„Biete niedrigen Lohn und bittere Kälte” Daniel Segal, 15.08.2016 10:22 Uhr
Gute Mitarbeiter zu finden, ist keine einfache Angelegenheit. Apotheker Manfred Weyerer hat bei seiner Suche deshalb unkonventionelle Maßnahmen ergriffen. In einer aktuellen Stellenanzeige bietet er „niedrigen Lohn“ und „bittere Kälte“. Der Plan scheint aufzugehen: Schon nach wenigen Tagen hat er mehrere qualifizierte Bewerbungen auf dem Schreibtisch.
„Suche freiwilligen Apotheker für gefährliche Reise.“ So beginnt die Stellenanzeige, mit der Manfred Weyerer, Inhaber der West-Apotheke in Fürstenfeldbruck bei München, seit dem 8. August 2016 nach einer approbierten Kraft sucht. Noch bevor der Leser wirklich weiß, worum es geht, fügt der Apotheker sogar noch eine Drohung an: Die Rückkehr von der Reise sei „ungewiss“.
Furchtsame Bewerber, so das Kalkül des 44-Jährigen, haben zu diesem Zeitpunkt bereits auf „Schließen” geklickt. Alle anderen werden für ihr Durchhaltevermögen mit einem kleinen Happy End belohnt: So seien dem potenziellen Angestellten „Ehre und Anerkennung im Fall des Erfolges“ sicher.
„Ehrlich gesagt ist meine Annonce geklaut”, sagt Weyerer und lacht. Bei einem Personalführungsseminar habe sich der Trainer auf die Originalquelle bezogen, die aus dem Jahr 1907 stammt. Damals, so schreibt Weyerer schließlich auch in seinem Anzeigentext, suchte der Ire Ernest Henry Shackleton Mitstreiter für eine Antarktis-Expedition, um den Südpol zu erobern. Nur 180 Kilometer vor dem Ziel musste die Gruppe jedoch aufgeben.

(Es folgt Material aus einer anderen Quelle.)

(** * logger: a facade over the zap logging engine

    The package under verification is [src/logger/logger.go]: a constructor
    that translates a three-field [LogConfig] into a [zap.Config] and builds
    an engine instance from it, delegating emission methods, and free
    functions that build field descriptors.

    The engine (go.uber.org/zap and go.uber.org/zap/zapcore) is not part of
    the package.  Its API surface, as far as the package calls it, is
    modelled in the modules [zapcore] and [zap] below; the package itself is
    embedded, function by function, in the module [logger]. *)

From Stdlib Require Import ZArith String Ascii List Bool Lia.
From stdpp Require Import base option list gmap strings.

Import ListNotations.
Local Open Scope string_scope.
Local Open Scope list_scope.
Local Open Scope Z_scope.

Set Warnings "-register-all".

(** ** What is taken from the Go runtime *)

(** Two functions of the Go standard library reach the package through the
    engine's level parser and its error messages.  Both depend on Unicode
    tables, so they are taken as given. *)
Class GoStd := {
  (** [bytes.ToLower] *)
  bytes_ToLower : string -> string;
  (** [strconv.Quote], which is what the verb [%q] prints *)
  strconv_Quote : string -> string;
}.

(** On text made of printable ASCII characters the two functions are the
    following; this instance serves to run the definitions on such text. *)
Definition ascii_lower (c : ascii) : ascii :=
  let n := nat_of_ascii c in
  if ((65 <=? n) && (n <=? 90))%nat then ascii_of_nat (n + 32) else c.

Fixpoint ascii_ToLower (s : string) : string :=
  match s with
  | EmptyString => EmptyString
  | String c rest => String (ascii_lower c) (ascii_ToLower rest)
  end.

Definition quote_char : ascii := "034"%char.
Definition backslash_char : ascii := "092"%char.

Fixpoint ascii_escape (s : string) : string :=
  match s with
  | EmptyString => EmptyString
  | String c rest =>
      if decide (c = quote_char) then String backslash_char (String c (ascii_escape rest))
      else if decide (c = backslash_char)
      then String backslash_char (String c (ascii_escape rest))
      else String c (ascii_escape rest)
  end.

Definition ascii_Quote (s : string) : string :=
  String quote_char (ascii_escape s +:+ String quote_char EmptyString).

Definition ascii_text : GoStd :=
  {| bytes_ToLower := ascii_ToLower; strconv_Quote := ascii_Quote |}.

(** A non-nil Go [error], by what the engine can observe of it:
    - [errorString]: an error of which only the text that [Error()] returns
      can be observed, as [errors.New] and [fmt.Errorf] build;
    - [errorFormatter]: an error that also implements [fmt.Formatter]; the
      second text is what the verb [%+v] prints for it (the errors of
      github.com/pkg/errors, with their stack);
    - [errorGroup]: an error with a method [Errors() []error], as multierr
      builds; the list holds the non-nil members.
    An error whose methods panic is not modelled. *)
Inductive error :=
| errorString (text : string)
| errorFormatter (text verbose : string)
| errorGroup (text : string) (causes : list error).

„Die Bedingungen, die Ausrüstung sowie die Heizung in Fürstenfeldbruck sind deutlich besser!”, heißt es deshalb in der Jobannonce, die trotz des unkonventionellen und humorvollen Stils einen sehr ernsthaften Hintergrund hat: den Fachkräftemangel am Apothekenmarkt.
„Es gibt schlicht und einfach zu wenige PTAs und Apotheker”, sagt Weyerer. Gutes Personal zu finden und langfristig an sich zu binden, werde dadurch „immer schwieriger“. „Mondgehälter“, wie der Fürstenfeldbrucker sagt, könne er sich außerdem nicht leisten. Erst kürzlich hat eine Apotheke mit einem Jahresgehalt von 70.000 Euro nach einem neuen Filialleiter gesucht.
In einem früheren Anzeigentext warb Weyering schon einmal mit einem ungewöhnlichen Titel: „Wer hilft mir, den Klapperstorch zu erschießen?” Eine Formulierung, für die er damals auch Kritik einstecken musste. Dabei sei es dem dreifachen Familienvater doch nur darum gegangen, auf ironische Weise ein Spezifikum der Branche zu thematisieren: den überdurchschnittlich hohen Frauenanteil und die damit verbundenen Elternzeit- und Teilzeitwünsche. Die Personalplanung werde so manchmal zu einer echten Herausforderung.
Weyerer hält an seinen ungewöhnlichen Jobannoncen fest – und der Erfolg gibt ihm Recht: Schon nach kurzer Zeit haben sich bereits mehrere vielversprechende Bewerber gemeldet. Ein konkretes Vorstellungsgespräch wurde auch schon vereinbart. „Es geht einfach darum, Aufmerksamkeit zu erregen”, beschreibt der Apotheker seine Recruitmentstrategie. Das grundsätzliche Dilemma sei damit aber natürlich nicht gelöst. Weyerer findet, dass sich schon in der Ausbildung einiges ändern müsse, um den Beruf des Apothekers wieder attraktiver zu machen. Als Beispiel nennt er das Pharmaziestudium „wie von 1895”, das dazu viel zu teuer sei.
Weyerer selbst erwarb seine Approbation 2001 und machte sich vor sechs Jahren selbstständig. Neben dem üblichen Sortiment finden Kunden in den drei Apotheken auch eine „Phytothek“ und generell ein umfangreiches Angebot in den Bereichen Naturheilkunde und Homöopathie. „Ich bin einfach ein Naturfan”, sagt Weyerer.
Neben der seit 1974 bestehenden West-Apotheke betreibt er noch zwei weitere Filialen im rund 20 Kilometer entfernten Odelzhausen. Insgesamt beschäftigt Weyerer 44 Mitarbeiter. Außerdem ist der Apotheker Partner der britischen Online-Ärzte von DrED und bedient deren Rezepte.